==== Provided information ====

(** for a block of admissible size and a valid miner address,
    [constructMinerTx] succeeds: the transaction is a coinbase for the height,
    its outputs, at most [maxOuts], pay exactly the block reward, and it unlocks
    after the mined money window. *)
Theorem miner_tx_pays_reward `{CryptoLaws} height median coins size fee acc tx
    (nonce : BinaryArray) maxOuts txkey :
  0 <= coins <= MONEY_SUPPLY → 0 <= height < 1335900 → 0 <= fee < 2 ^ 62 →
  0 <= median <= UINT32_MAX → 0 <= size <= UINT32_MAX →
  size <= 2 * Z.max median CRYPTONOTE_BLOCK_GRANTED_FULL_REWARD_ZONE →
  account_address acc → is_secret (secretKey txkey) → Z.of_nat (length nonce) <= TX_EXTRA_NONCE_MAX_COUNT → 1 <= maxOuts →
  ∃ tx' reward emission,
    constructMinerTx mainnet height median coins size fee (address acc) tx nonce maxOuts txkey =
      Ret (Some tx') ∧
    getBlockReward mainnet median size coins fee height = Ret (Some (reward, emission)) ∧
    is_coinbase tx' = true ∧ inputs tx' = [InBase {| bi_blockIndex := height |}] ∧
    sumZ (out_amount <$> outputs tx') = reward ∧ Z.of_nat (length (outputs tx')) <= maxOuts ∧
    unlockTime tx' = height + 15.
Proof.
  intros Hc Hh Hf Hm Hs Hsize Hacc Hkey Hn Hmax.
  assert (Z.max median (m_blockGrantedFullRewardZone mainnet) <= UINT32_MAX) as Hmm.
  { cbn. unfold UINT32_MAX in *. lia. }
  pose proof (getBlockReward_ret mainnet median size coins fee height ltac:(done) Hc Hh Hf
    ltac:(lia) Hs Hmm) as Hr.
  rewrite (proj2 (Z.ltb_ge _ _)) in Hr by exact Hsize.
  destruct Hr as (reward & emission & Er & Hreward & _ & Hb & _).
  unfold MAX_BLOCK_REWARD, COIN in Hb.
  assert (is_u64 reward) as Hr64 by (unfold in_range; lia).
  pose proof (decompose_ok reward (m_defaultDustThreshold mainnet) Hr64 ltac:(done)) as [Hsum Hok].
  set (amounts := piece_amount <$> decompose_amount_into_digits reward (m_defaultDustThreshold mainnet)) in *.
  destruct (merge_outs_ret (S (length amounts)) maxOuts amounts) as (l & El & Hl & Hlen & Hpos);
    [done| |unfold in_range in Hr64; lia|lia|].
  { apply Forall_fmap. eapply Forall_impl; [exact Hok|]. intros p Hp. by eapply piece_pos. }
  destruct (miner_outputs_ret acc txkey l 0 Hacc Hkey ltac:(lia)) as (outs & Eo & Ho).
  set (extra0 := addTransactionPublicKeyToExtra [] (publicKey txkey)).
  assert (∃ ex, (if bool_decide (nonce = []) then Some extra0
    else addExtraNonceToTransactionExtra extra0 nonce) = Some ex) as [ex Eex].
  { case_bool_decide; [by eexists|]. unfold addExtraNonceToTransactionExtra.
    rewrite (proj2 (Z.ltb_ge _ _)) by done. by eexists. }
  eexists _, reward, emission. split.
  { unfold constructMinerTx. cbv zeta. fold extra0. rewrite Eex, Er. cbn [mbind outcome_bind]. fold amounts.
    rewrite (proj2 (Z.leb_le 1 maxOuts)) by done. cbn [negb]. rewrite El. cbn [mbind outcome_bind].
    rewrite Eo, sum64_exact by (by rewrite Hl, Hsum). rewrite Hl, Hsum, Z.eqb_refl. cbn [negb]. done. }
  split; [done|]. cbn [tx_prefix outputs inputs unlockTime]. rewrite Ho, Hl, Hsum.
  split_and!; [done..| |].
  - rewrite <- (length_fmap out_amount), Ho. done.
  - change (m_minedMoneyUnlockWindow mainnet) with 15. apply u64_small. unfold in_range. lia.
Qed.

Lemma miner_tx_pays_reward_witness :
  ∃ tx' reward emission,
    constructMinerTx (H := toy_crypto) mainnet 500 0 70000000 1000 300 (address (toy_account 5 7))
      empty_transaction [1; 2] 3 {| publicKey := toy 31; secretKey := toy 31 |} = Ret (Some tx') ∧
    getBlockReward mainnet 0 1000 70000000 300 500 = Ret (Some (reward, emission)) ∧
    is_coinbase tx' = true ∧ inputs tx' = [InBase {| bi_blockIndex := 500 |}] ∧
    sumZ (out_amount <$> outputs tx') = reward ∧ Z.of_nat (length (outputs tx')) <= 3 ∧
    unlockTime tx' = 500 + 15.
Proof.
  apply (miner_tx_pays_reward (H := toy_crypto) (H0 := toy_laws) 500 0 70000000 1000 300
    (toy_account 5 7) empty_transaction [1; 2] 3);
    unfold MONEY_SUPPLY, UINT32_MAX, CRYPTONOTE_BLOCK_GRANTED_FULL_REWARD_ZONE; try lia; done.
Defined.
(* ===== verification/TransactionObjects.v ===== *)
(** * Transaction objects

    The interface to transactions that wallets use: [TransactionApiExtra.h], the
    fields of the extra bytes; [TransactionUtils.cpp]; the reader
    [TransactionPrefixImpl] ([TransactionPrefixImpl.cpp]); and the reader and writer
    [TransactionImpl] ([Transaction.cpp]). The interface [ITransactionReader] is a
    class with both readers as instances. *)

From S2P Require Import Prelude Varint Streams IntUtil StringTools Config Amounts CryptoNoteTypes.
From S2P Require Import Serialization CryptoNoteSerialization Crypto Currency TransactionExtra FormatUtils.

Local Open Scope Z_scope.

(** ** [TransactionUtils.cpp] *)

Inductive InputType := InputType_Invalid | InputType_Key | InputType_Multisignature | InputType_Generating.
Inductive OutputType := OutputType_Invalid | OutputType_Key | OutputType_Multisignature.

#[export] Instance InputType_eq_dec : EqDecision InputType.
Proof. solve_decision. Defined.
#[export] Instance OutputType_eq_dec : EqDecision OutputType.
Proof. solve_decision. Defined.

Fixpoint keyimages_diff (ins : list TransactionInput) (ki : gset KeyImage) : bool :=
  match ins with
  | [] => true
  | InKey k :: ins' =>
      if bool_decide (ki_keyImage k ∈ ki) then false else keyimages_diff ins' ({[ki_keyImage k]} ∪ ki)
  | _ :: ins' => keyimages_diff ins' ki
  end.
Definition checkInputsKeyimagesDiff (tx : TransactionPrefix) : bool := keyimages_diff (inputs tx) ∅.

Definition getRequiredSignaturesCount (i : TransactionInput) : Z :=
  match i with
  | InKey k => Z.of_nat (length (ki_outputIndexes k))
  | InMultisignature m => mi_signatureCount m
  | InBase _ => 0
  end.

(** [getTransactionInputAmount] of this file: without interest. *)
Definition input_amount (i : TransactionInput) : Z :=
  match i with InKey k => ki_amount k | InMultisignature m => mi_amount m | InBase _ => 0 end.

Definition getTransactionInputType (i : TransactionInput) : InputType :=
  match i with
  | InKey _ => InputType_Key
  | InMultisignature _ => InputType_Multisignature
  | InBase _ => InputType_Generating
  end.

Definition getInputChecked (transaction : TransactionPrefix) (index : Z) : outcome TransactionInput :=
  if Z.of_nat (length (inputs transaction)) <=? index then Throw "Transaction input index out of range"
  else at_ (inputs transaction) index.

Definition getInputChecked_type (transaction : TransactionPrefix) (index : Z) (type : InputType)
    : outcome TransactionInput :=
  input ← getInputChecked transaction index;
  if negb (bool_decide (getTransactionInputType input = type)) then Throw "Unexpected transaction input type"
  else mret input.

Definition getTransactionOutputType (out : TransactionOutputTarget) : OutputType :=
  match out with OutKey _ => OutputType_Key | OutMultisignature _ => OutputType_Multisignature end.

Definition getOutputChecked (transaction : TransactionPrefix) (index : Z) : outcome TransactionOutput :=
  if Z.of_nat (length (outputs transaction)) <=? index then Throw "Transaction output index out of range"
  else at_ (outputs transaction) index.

====

**Exercise:** All that should appear in the response is the run of lines from the first line of the entries through the line containing "assert (is_u64 reward)", copied exactly.

**Task result:**
(** for a block of admissible size and a valid miner address,
    [constructMinerTx] succeeds: the transaction is a coinbase for the height,
    its outputs, at most [maxOuts], pay exactly the block reward, and it unlocks
    after the mined money window. *)
Theorem miner_tx_pays_reward `{CryptoLaws} height median coins size fee acc tx
    (nonce : BinaryArray) maxOuts txkey :
  0 <= coins <= MONEY_SUPPLY → 0 <= height < 1335900 → 0 <= fee < 2 ^ 62 →
  0 <= median <= UINT32_MAX → 0 <= size <= UINT32_MAX →
  size <= 2 * Z.max median CRYPTONOTE_BLOCK_GRANTED_FULL_REWARD_ZONE →
  account_address acc → is_secret (secretKey txkey) → Z.of_nat (length nonce) <= TX_EXTRA_NONCE_MAX_COUNT → 1 <= maxOuts →
  ∃ tx' reward emission,
    constructMinerTx mainnet height median coins size fee (address acc) tx nonce maxOuts txkey =
      Ret (Some tx') ∧
    getBlockReward mainnet median size coins fee height = Ret (Some (reward, emission)) ∧
    is_coinbase tx' = true ∧ inputs tx' = [InBase {| bi_blockIndex := height |}] ∧
    sumZ (out_amount <$> outputs tx') = reward ∧ Z.of_nat (length (outputs tx')) <= maxOuts ∧
    unlockTime tx' = height + 15.
Proof.
  intros Hc Hh Hf Hm Hs Hsize Hacc Hkey Hn Hmax.
  assert (Z.max median (m_blockGrantedFullRewardZone mainnet) <= UINT32_MAX) as Hmm.
  { cbn. unfold UINT32_MAX in *. lia. }
  pose proof (getBlockReward_ret mainnet median size coins fee height ltac:(done) Hc Hh Hf
    ltac:(lia) Hs Hmm) as Hr.
  rewrite (proj2 (Z.ltb_ge _ _)) in Hr by exact Hsize.
  destruct Hr as (reward & emission & Er & Hreward & _ & Hb & _).
  unfold MAX_BLOCK_REWARD, COIN in Hb.
  assert (is_u64 reward) as Hr64 by (unfold in_range; lia).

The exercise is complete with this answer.